Die Grundschule mit klassenübergreifendem System hat eine Struktur, die den Schülern ermöglicht, innerhalb eines gewissen Rahmens, relativ frei zu wählen, wann sie was lernen. ALLERDINGS müssen sie neben den frei zu wählenden Projekten und Aufgaben natürlich auch "Pflichtaufgaben" lösen, haben hier aber eine Liste, wo sie ihre Lernziele beobachten, kontrollieren und festhalten müssen und dies wird natürlich auch von den Lehrern überprüft. Möchte er zum Beispiel ein Projekt zum Sonnensystem starten, muss er vorher beispielsweise eine Seite im Arbeitsheft lösen (oder danach, es ist eine gewisse Zeitspanne dafür festgelegt. Ich glaube die Lernziele sind immer für eine Woche ausgelegt). Ich kann mir gut vorstellen, dass er anfangs die unliebsamen Aufgaben bis zum Schluss aufschieben wird, aber hier sehe ich die Chance, ihm zu verklickern, dass es Sinn ergibt, diese "schnell" zu erledigen, um sich dann dem spannenden Teil widmen zu können. Für dieses Argument ist er zu Hause mittlerweile relativ gut zugänglich, wenn es um die unliebsamen Mathehausaufgaben geht und ich ihm in Aussicht stelle, was danach gemacht werden kann.

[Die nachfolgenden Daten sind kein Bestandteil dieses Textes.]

Lemma push_mul_checks_witness :
  exists f', snd (fst (Uint16.fifo_uint16_push_mul (Some empty16) 300 3 ram_aa)) = Some f' /\
             Uint16.free_size f' = 4 - 3.
Proof.
  destruct push_mul_checks as (_ & _ & _ & _ & _ & H & _).
  destruct (Uint16.fifo_uint16_push_mul (Some empty16) 300 3 ram_aa)
    as [[rc fifo'] ram'] eqn:E.
  assert (Hrc : rc = 0) by (vm_compute in E; inversion E; reflexivity).
  destruct (H empty16 300 3 ram_aa rc fifo' ram') as (_ & _ & _ & Hf); try assumption.
  - discriminate.
  - lia.
  - cbn. lia.
  - destruct (Hf Hrc) as (f' & Hf' & Hfree). exists f'. split; assumption.
Defined.

Lemma bulk_error_leaves_state_witness :
  snd (fst (Uint16.fifo_uint16_pop_mul (Some empty16) 300 5 ram_aa)) = Some empty16 /\
  snd (Uint16.fifo_uint16_pop_mul (Some empty16) 300 5 ram_aa) = ram_aa.
Proof.
  destruct bulk_error_leaves_state as (_ & _ & _ & H & _).
  destruct (Uint16.fifo_uint16_pop_mul (Some empty16) 300 5 ram_aa)
    as [[rc fifo'] ram'] eqn:E.
  assert (Hrc : rc = -4) by (vm_compute in E; inversion E; reflexivity).
  apply (H (Some empty16) 300 5 ram_aa rc fifo' ram' E).
  rewrite Hrc. discriminate.
Defined.

(** ** The capacity-4 scenario *)

Lemma uint8_push_full : forall f val ram,
    Uint8.free_size f = 0 ->
    Uint8.fifo_uint8_push (Some f) val ram = (-2, Some f, ram).
Proof.
  intros f val ram H. unfold Uint8.fifo_uint8_push. rewrite H. reflexivity.
Qed.
(** * backup_github_repos.py: a shallow embedding and its properties

    The script lists the repositories of a GitHub account, asks the operator
    for confirmation and then clones or updates every repository below
    [public_repos/] or [private_repos/], running [git fsck] after a clone.

    The embedding keeps the shape of the Python source.  Everything the
    script does to the outside world (printing, logging, directory creation,
    starting git) is an [event]; the answers of the outside world come from
    an [OS] interface whose state is threaded through a small state and
    exception monad. *)

From Stdlib Require Import String Ascii List ZArith Bool Lia Arith.
From Stdlib Require Import Sorting.Sorted Sorting.Permutation.
Import ListNotations.
Open Scope string_scope.

Set Implicit Arguments.

(** ** Python strings

    A [str] is modelled by [string]; the characters that matter to the
    script (the letters of "yes", the scheme marker "ssh://" and the path
    separator) are ASCII. *)

Module PyStr.

(** [str.lower] on one character: 'A'..'Z' go to 'a'..'z'. *)
Definition lower_ascii (c : ascii) : ascii :=
  let n := nat_of_ascii c in
  if (65 <=? n)%nat && (n <=? 90)%nat then ascii_of_nat (n + 32) else c.

(** [s.lower()] *)
Fixpoint lower (s : string) : string :=
  match s with
  | EmptyString => EmptyString
  | String c s' => String (lower_ascii c) (lower s')
  end.

(** [needle in s]: substring test. *)
Fixpoint contains (needle s : string) : bool :=
  if String.prefix needle s then true
  else match s with
       | EmptyString => false
       | String _ s' => contains needle s'
       end.

(** [s.startswith("/")] *)
Definition startswith_sep (s : string) : bool :=
  match s with
  | String c _ => Ascii.eqb c "/"
  | EmptyString => false
  end.

(** [s.endswith("/")] *)
Fixpoint endswith_sep (s : string) : bool :=
  match s with
  | EmptyString => false
  | String c EmptyString => Ascii.eqb c "/"
  | String _ s' => endswith_sep s'
  end.

(** [os.path.join(a, b)] for two components, as in [posixpath.join]: an
    absolute [b] replaces [a]; otherwise the components are glued with one
    separator, which is left out when [a] is empty or already ends in
    one. *)
Definition path_join (a b : string) : string :=
  if startswith_sep b then b
  else if String.eqb a "" || endswith_sep a then a ++ b
  else a ++ "/" ++ b.

End PyStr.

(** ** Data model *)

(** The attributes of a PyGithub [Repository] that the script reads.
    [updated_at] is a point in time; only its order matters. *)
Record Repository := {
  name : string;
  clone_url : string;
  ssh_url : string;
  private : bool;
  updated_at : Z
}.

(** ** The builtin [sorted]

    [sorted(xs, key=k, reverse=r)] is a stable sort.  With [reverse=True]
    CPython reverses the list, sorts it stably in ascending order and
    reverses the result, which keeps elements with equal keys in their
    original order. *)

Section Sorted.
Variable A : Type.
Variable key : A -> Z.

(** Insert [x] in front of the first element whose key is not smaller. *)
Fixpoint insert_asc (x : A) (l : list A) : list A :=
  match l with
  | [] => [x]
  | y :: l' => if (key y <? key x)%Z then y :: insert_asc x l' else x :: l
  end.

(** Stable ascending sort: the elements are inserted from the right. *)
Definition sort_asc (l : list A) : list A := fold_right insert_asc [] l.

Definition sorted (reverse : bool) (l : list A) : list A :=
  if reverse then rev (sort_asc (rev l)) else sort_asc l.
End Sorted.
Lemma getitem_missing (df : DataFrame) (c : string) :
  c ∉ columns df → getitem df c = Raise (KeyError c).
Proof. intros Hc. unfold getitem. by rewrite bool_decide_eq_false_2. Qed.

Lemma fmap_and_true {A : Type} (p : A → bool) (l : list A) :
  p <$> l = (λ x, p x && true) <$> l.
Proof. apply list_fmap_ext. intros _ x _. by rewrite andb_true_r. Qed.

Lemma date_between_rows (df : DataFrame) (lo hi : Z) :
  date_between lo hi ((λ r, cell r "reported_date") <$> rows df) =
    if undated df then Raise TypeError
    else Ok ((λ r, date_ok lo hi r) <$> rows df).
Proof.
  unfold date_between, undated.
  destruct (all_NaT ((λ r, cell r "reported_date") <$> rows df)); [done |].
  cbn [mret result_ret]. f_equal. rewrite <- !list_fmap_compose.
  change (zip_with andb ?a ?b) with (mask_and a b).
  by rewrite mask_and_fmap.
Qed.

Section Steps.
Context (df : DataFrame) (p : gmap string value → bool).

Lemma date_mask_rows (f : Filters) :
  date_mask f df (p <$> rows df) =
    if date_raises df then Raise TypeError
    else Ok ((λ r, p r && (if bool_decide ("reported_date" ∈ columns df)
                           then date_ok (start f) (end_ f) r else true))
               <$> rows df).
Proof.
  unfold date_mask, date_raises. case_bool_decide as Hc; cbn [andb].
  - rewrite (getitem_fmap _ _ Hc). cbn [mbind result_bind].
    rewrite date_between_rows. destruct (undated df); [done |].
    cbn [mbind result_bind mret result_ret]. by rewrite mask_and_fmap.
  - cbn [mret result_ret]. f_equal. apply fmap_and_true.
Qed.

Lemma state_mask_rows (f : Filters) :
  state_mask f df (p <$> rows df) =
    if nonempty (selected_states f) && bool_decide ("state" ∉ columns df)
    then Raise (KeyError "state")
    else Ok ((λ r, p r && (if nonempty (selected_states f)
                           then state_ok (selected_states f) r else true))
               <$> rows df).
Proof.
  unfold state_mask. destruct (nonempty (selected_states f)); simpl.
  - case_bool_decide as Hc.
    + by rewrite (getitem_missing _ _ Hc).
    + rewrite (getitem_fmap _ _ Hc).
      cbn [mbind result_bind mret result_ret].
      rewrite <- list_fmap_compose. by rewrite mask_and_fmap.
  - cbn [mret result_ret]. f_equal. apply fmap_and_true.
Qed.

Lemma verified_mask_rows (f : Filters) :
  verified_mask f df (p <$> rows df) =
    if verified_only f && bool_decide ("verified" ∉ columns df)
    then Raise (KeyError "verified")
    else Ok ((λ r, p r && (if verified_only f then verified_ok r else true))
               <$> rows df).
Proof.
  unfold verified_mask. destruct (verified_only f); simpl.
  - case_bool_decide as Hc.
    + by rewrite (getitem_missing _ _ Hc).
    + rewrite (getitem_fmap _ _ Hc).
      cbn [mbind result_bind mret result_ret].
      rewrite <- list_fmap_compose. by rewrite mask_and_fmap.
  - cbn [mret result_ret]. f_equal. apply fmap_and_true.
Qed.

Lemma age_mask_rows (f : Filters) :
  age_mask f df (p <$> rows df) =
    Ok ((λ r, p r && (if bool_decide ("age" ∈ columns df)
                      then age_ok (inject_Z (age_range f).1)
                                  (inject_Z (age_range f).2) r
                      else true))
          <$> rows df).
Proof.
  unfold age_mask. case_bool_decide as Hc.
  - rewrite (getitem_fmap _ _ Hc). cbn [mbind result_bind mret result_ret].
    rewrite <- !list_fmap_compose.
    change (zip_with andb ?a ?b) with (mask_and a b).
    by rewrite !mask_and_fmap.
  - cbn [mret result_ret]. f_equal. apply fmap_and_true.
Qed.

Lemma gender_mask_rows (f : Filters) :
  gender_mask f df (p <$> rows df) =
    Ok ((λ r, p r && (if nonempty (selected_genders f)
                         && bool_decide ("gender" ∈ columns df)
                      then gender_ok (selected_genders f) r else true))
          <$> rows df).
Proof.
  unfold gender_mask. destruct (nonempty (selected_genders f)); simpl.
  - case_bool_decide as Hc.
    + rewrite (getitem_fmap _ _ Hc). cbn [mbind result_bind mret result_ret].
      rewrite <- list_fmap_compose. by rewrite mask_and_fmap.
    + cbn [mret result_ret]. f_equal. apply fmap_and_true.
  - cbn [mret result_ret]. f_equal. apply fmap_and_true.
Qed.
End Steps.

(** The filter raises [TypeError] at the date comparison when the date
    column holds no date, or [KeyError] on a column it reads
    unconditionally, or returns the rows that satisfy [keep]. *)
Lemma apply_filters_spec (df : DataFrame) (f : Filters) :
  apply_filters df f =
    if date_raises df then Raise TypeError
    else if nonempty (selected_states f) && bool_decide ("state" ∉ columns df)
    then Raise (KeyError "state")
    else if verified_only f && bool_decide ("verified" ∉ columns df)
    then Raise (KeyError "verified")
    else Ok (mkDF (columns df)
                  (filter (λ r, keep (columns df) f r) (rows df))).
Proof.
  unfold apply_filters. rewrite replicate_true_fmap, date_mask_rows.
  destruct (date_raises df); [done |].
  cbn [mbind result_bind]. rewrite state_mask_rows.
  destruct (nonempty (selected_states f) && bool_decide ("state" ∉ columns df));
    [done |].
  cbn [mbind result_bind]. rewrite verified_mask_rows.
  destruct (verified_only f && bool_decide ("verified" ∉ columns df));
    [done |].
  cbn [mbind result_bind]. rewrite age_mask_rows.
  cbn [mbind result_bind mret result_ret]. unfold df_select.
  by rewrite select_fmap.
Qed.

Lemma apply_filters_gender_spec (df : DataFrame) (f : Filters) :
  apply_filters_gender df f =
    if date_raises df then Raise TypeError
    else if nonempty (selected_states f) && bool_decide ("state" ∉ columns df)
    then Raise (KeyError "state")
    else if verified_only f && bool_decide ("verified" ∉ columns df)
    then Raise (KeyError "verified")
    else Ok (mkDF (columns df)
                  (filter (λ r, keep_gender (columns df) f r) (rows df))).
Proof.
  unfold apply_filters_gender. rewrite replicate_true_fmap, date_mask_rows.
  destruct (date_raises df); [done |].
  cbn [mbind result_bind]. rewrite state_mask_rows.
  destruct (nonempty (selected_states f) && bool_decide ("state" ∉ columns df));
    [done |].
  cbn [mbind result_bind]. rewrite verified_mask_rows.
  destruct (verified_only f && bool_decide ("verified" ∉ columns df));
    [done |].
  cbn [mbind result_bind]. rewrite age_mask_rows.
  cbn [mbind result_bind]. rewrite gender_mask_rows.
  cbn [mbind result_bind mret result_ret]. unfold df_select.
  by rewrite select_fmap.
Qed.

Section QuerySteps.
Context (df : DataFrame) (p : gmap string value → bool) (q : Query).

Lemma getitem_step (c : string) (g : value → bool) :
  (a ← getitem df c; mret (mask_and (p <$> rows df) (g <$> a))) =
    if bool_decide (c ∉ columns df) then Raise (KeyError c)
    else Ok ((λ r, p r && g (cell r c)) <$> rows df).
Proof.
  case_bool_decide as Hc.
  - by rewrite (getitem_missing _ _ Hc).
  - rewrite (getitem_fmap _ _ Hc). cbn [mbind result_bind mret result_ret].
    rewrite <- list_fmap_compose. by rewrite mask_and_fmap.
Qed.

Lemma query_date_mask_rows :
  query_date_mask q df (p <$> rows df) =
    if query_dated q && date_raises df then Raise TypeError
    else if query_dated q && bool_decide ("reported_date" ∉ columns df)
    then Raise (KeyError "reported_date")
    else Ok ((λ r, p r && match start_date q, end_date q with
                          | Some lo, Some hi => date_ok lo hi r
                          | _, _ => true
                          end) <$> rows df).
Proof.
  unfold query_date_mask, query_dated, date_raises.
  destruct (start_date q) as [lo|], (end_date q) as [hi|]; cbn [andb];
    try (cbn [mret result_ret]; f_equal; apply fmap_and_true).
  destruct (decide ("reported_date" ∈ columns df)) as [Hc|Hc].
  - rewrite (bool_decide_eq_true_2 _ Hc).
    rewrite (bool_decide_eq_false_2 ("reported_date" ∉ columns df)) by auto.
    rewrite (getitem_fmap _ _ Hc). cbn [mbind result_bind andb].
    rewrite date_between_rows. destruct (undated df); [done |].
    cbn [mbind result_bind mret result_ret]. by rewrite mask_and_fmap.
  - rewrite (bool_decide_eq_false_2 _ Hc), (bool_decide_eq_true_2 _ Hc).
    cbn [andb]. by rewrite (getitem_missing _ _ Hc).
Qed.

Lemma query_state_mask_rows :
  query_state_mask q df (p <$> rows df) =
    if nonempty (states q) && bool_decide ("state" ∉ columns df)
    then Raise (KeyError "state")
    else Ok ((λ r, p r && (if nonempty (states q)
                           then state_ok (states q) r else true))
               <$> rows df).
Proof.
  unfold query_state_mask. destruct (nonempty (states q)); simpl.
  - apply getitem_step.
  - cbn [mret result_ret]. f_equal. apply fmap_and_true.
Qed.

Lemma query_verified_mask_rows :
  query_verified_mask q df (p <$> rows df) =
    if q_verified_only q && bool_decide ("verified" ∉ columns df)
    then Raise (KeyError "verified")
    else Ok ((λ r, p r && (if q_verified_only q then verified_ok r else true))
               <$> rows df).
Proof.
  unfold query_verified_mask. destruct (q_verified_only q); simpl.
  - apply getitem_step.
  - cbn [mret result_ret]. f_equal. apply fmap_and_true.
Qed.

Lemma query_min_age_mask_rows :
  query_min_age_mask q df (p <$> rows df) =
    if bool_decide (is_Some (min_age q)) && bool_decide ("age" ∉ columns df)
    then Raise (KeyError "age")
    else Ok ((λ r, p r && match min_age q with
                          | Some x => num_ge x (cell r "age")
                          | None => true
                          end) <$> rows df).
Proof.
  unfold query_min_age_mask. destruct (min_age q) as [x|]; simpl.
  - apply getitem_step.
  - cbn [mret result_ret]. f_equal. apply fmap_and_true.
Qed.

Lemma query_max_age_mask_rows :
  query_max_age_mask q df (p <$> rows df) =
    if bool_decide (is_Some (max_age q)) && bool_decide ("age" ∉ columns df)
    then Raise (KeyError "age")
    else Ok ((λ r, p r && match max_age q with
                          | Some x => num_le x (cell r "age")
                          | None => true
                          end) <$> rows df).
Proof.
  unfold query_max_age_mask. destruct (max_age q) as [x|]; simpl.
  - apply getitem_step.
  - cbn [mret result_ret]. f_equal. apply fmap_and_true.
Qed.
End QuerySteps.

(** The API filter raises [TypeError] when it reads a date column that
    holds no date, [KeyError] on the first column it reads and the frame
    lacks, and otherwise returns the rows that satisfy [keep_query]. *)
Lemma get_data_filter_spec (df : DataFrame) (q : Query) :
  get_data_filter df q =
    if query_dated q && date_raises df then Raise TypeError
    else match query_missing (columns df) q with
         | Some c => Raise (KeyError c)
         | None => Ok (mkDF (columns df) (filter (λ r, keep_query q r) (rows df)))
         end.
Proof.
  unfold get_data_filter, query_missing.
  rewrite replicate_true_fmap, query_date_mask_rows.
  destruct (query_dated q && date_raises df); [done |].
  destruct (query_dated q && bool_decide ("reported_date" ∉ columns df));
    [done |].
  cbn [mbind result_bind]. rewrite query_state_mask_rows.
  destruct (nonempty (states q) && bool_decide ("state" ∉ columns df));
    [done |].
  cbn [mbind result_bind]. rewrite query_verified_mask_rows.
  destruct (q_verified_only q && bool_decide ("verified" ∉ columns df));
    [done |].
  cbn [mbind result_bind]. rewrite query_min_age_mask_rows.
  destruct (bool_decide (is_Some (min_age q))) eqn:Hmin;
    destruct (bool_decide ("age" ∉ columns df)) eqn:Hage; simpl; try done;
    rewrite query_max_age_mask_rows, Hage;
    destruct (bool_decide (is_Some (max_age q))) eqn:Hmax; simpl; try done;
    unfold df_select; by rewrite select_fmap.
Qed.

(** ** The filter narrows and is idempotent *)

Lemma filter_idemp {A : Type} (P : A → Prop) `{!∀ x, Decision (P x)} (l : list A) :
  filter P (filter P l) = filter P l.
Proof. rewrite list_filter_filter. apply list_filter_iff. tauto. Qed.

Lemma filter_sublist_impl {A : Type} (P Q : A → Prop)
    `{!∀ x, Decision (P x), !∀ x, Decision (Q x)} (l : list A) :
  (∀ x, P x → Q x) → filter P l `sublist_of` filter Q l.
Proof.
  intros HPQ. induction l as [|x l IH]; [done |].
  rewrite !filter_cons. destruct (decide (P x)) as [HP|HP].
  - rewrite decide_True by auto. by apply sublist_skip.
  - destruct (decide (Q x)); [by apply sublist_cons | done].
Qed.

Lemma date_ok_dated (lo hi : Z) (r : gmap string value) :
  date_ok lo hi r → ∃ d, dt_date (cell r "reported_date") = Some d ∧ lo ≤ d ≤ hi.
Proof.
  unfold date_ok, date_ge, date_le.
  destruct (dt_date (cell r "reported_date")) as [d|]; [| done].
  rewrite andb_True. intros [H1 H2]. exists d. split; [done |].
  apply Is_true_true in H1, H2. lia.
Qed.

(** Frames on which the date comparison goes through. *)
Lemma undated_false (df : DataFrame) :
  undated df = false ↔
    rows df = [] ∨ ∃ r, r ∈ rows df ∧ is_Some (dt_date (cell r "reported_date")).
Proof.
  unfold undated, all_NaT. destruct (rows df) as [|r0 l] eqn:Hrows.
  { split; [by left | done]. }
  rewrite <- Hrows. rewrite Hrows at 1. cbn [fmap list_fmap nonempty andb].
  rewrite <- not_true_iff_false, forallb_forall. split.
  - intros Hnot. right.
    destruct (decide (Exists (λ r, is_Some (dt_date (cell r "reported_date")))
                             (rows df))) as [Hex|Hnex].
    + apply Exists_exists in Hex as (r & Hr & Hd). by exists r.
    + exfalso. apply Hnot. intros v Hv. apply list_elem_of_In in Hv.
      apply list_elem_of_fmap in Hv as (r & -> & Hr).
      apply bool_decide_eq_true_2.
      destruct (dt_date (cell r "reported_date")) eqn:Hd; [| done].
      exfalso. apply Hnex, Exists_exists. exists r. by rewrite Hd.
  - intros [Hnil|(r & Hr & Hd)] Hall; [by rewrite Hrows in Hnil |].
    assert (Hin : In (cell r "reported_date")
                     ((λ r, cell r "reported_date") <$> rows df)).
    { apply list_elem_of_In, list_elem_of_fmap. by exists r. }
    apply Hall, bool_decide_eq_true_1 in Hin. rewrite Hin in Hd.
    by destruct Hd.
Qed.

Vor allem müsste er aber nicht gefühlt 100 Mal das gleiche machen, wenn durch das Protokoll ersichtlich ist, dass er den Pflichtteil beherrscht. In der jetzigen Schule hat die Lehrerin nach 1-2 Wochen gemerkt, dass er um einiges weiter ist als er es sein muss, dennoch MUSSTE er jede einzelne Mengenkringel-Aufgabe lösen, bis zum erbrechen. Das würde wegfallen und wäre für ihn, glaube ich, die größte Erleichterung.
Was das mitarbeiten im Unterricht angeht: Es ist ihm herzlich egal, dass alle anderen mehr Leseperlen haben oder ihre Fleißarbeiten immer haben

... Auch hier fehlt ihm der nötige Anreiz. Anfangs hat das mit den Stempeln (Fleißarbeit) oder Tattoobildchen (die sie für die Lesebildchen bekommen) noch "gezogen", mittlerweile ist ihm das schnurz.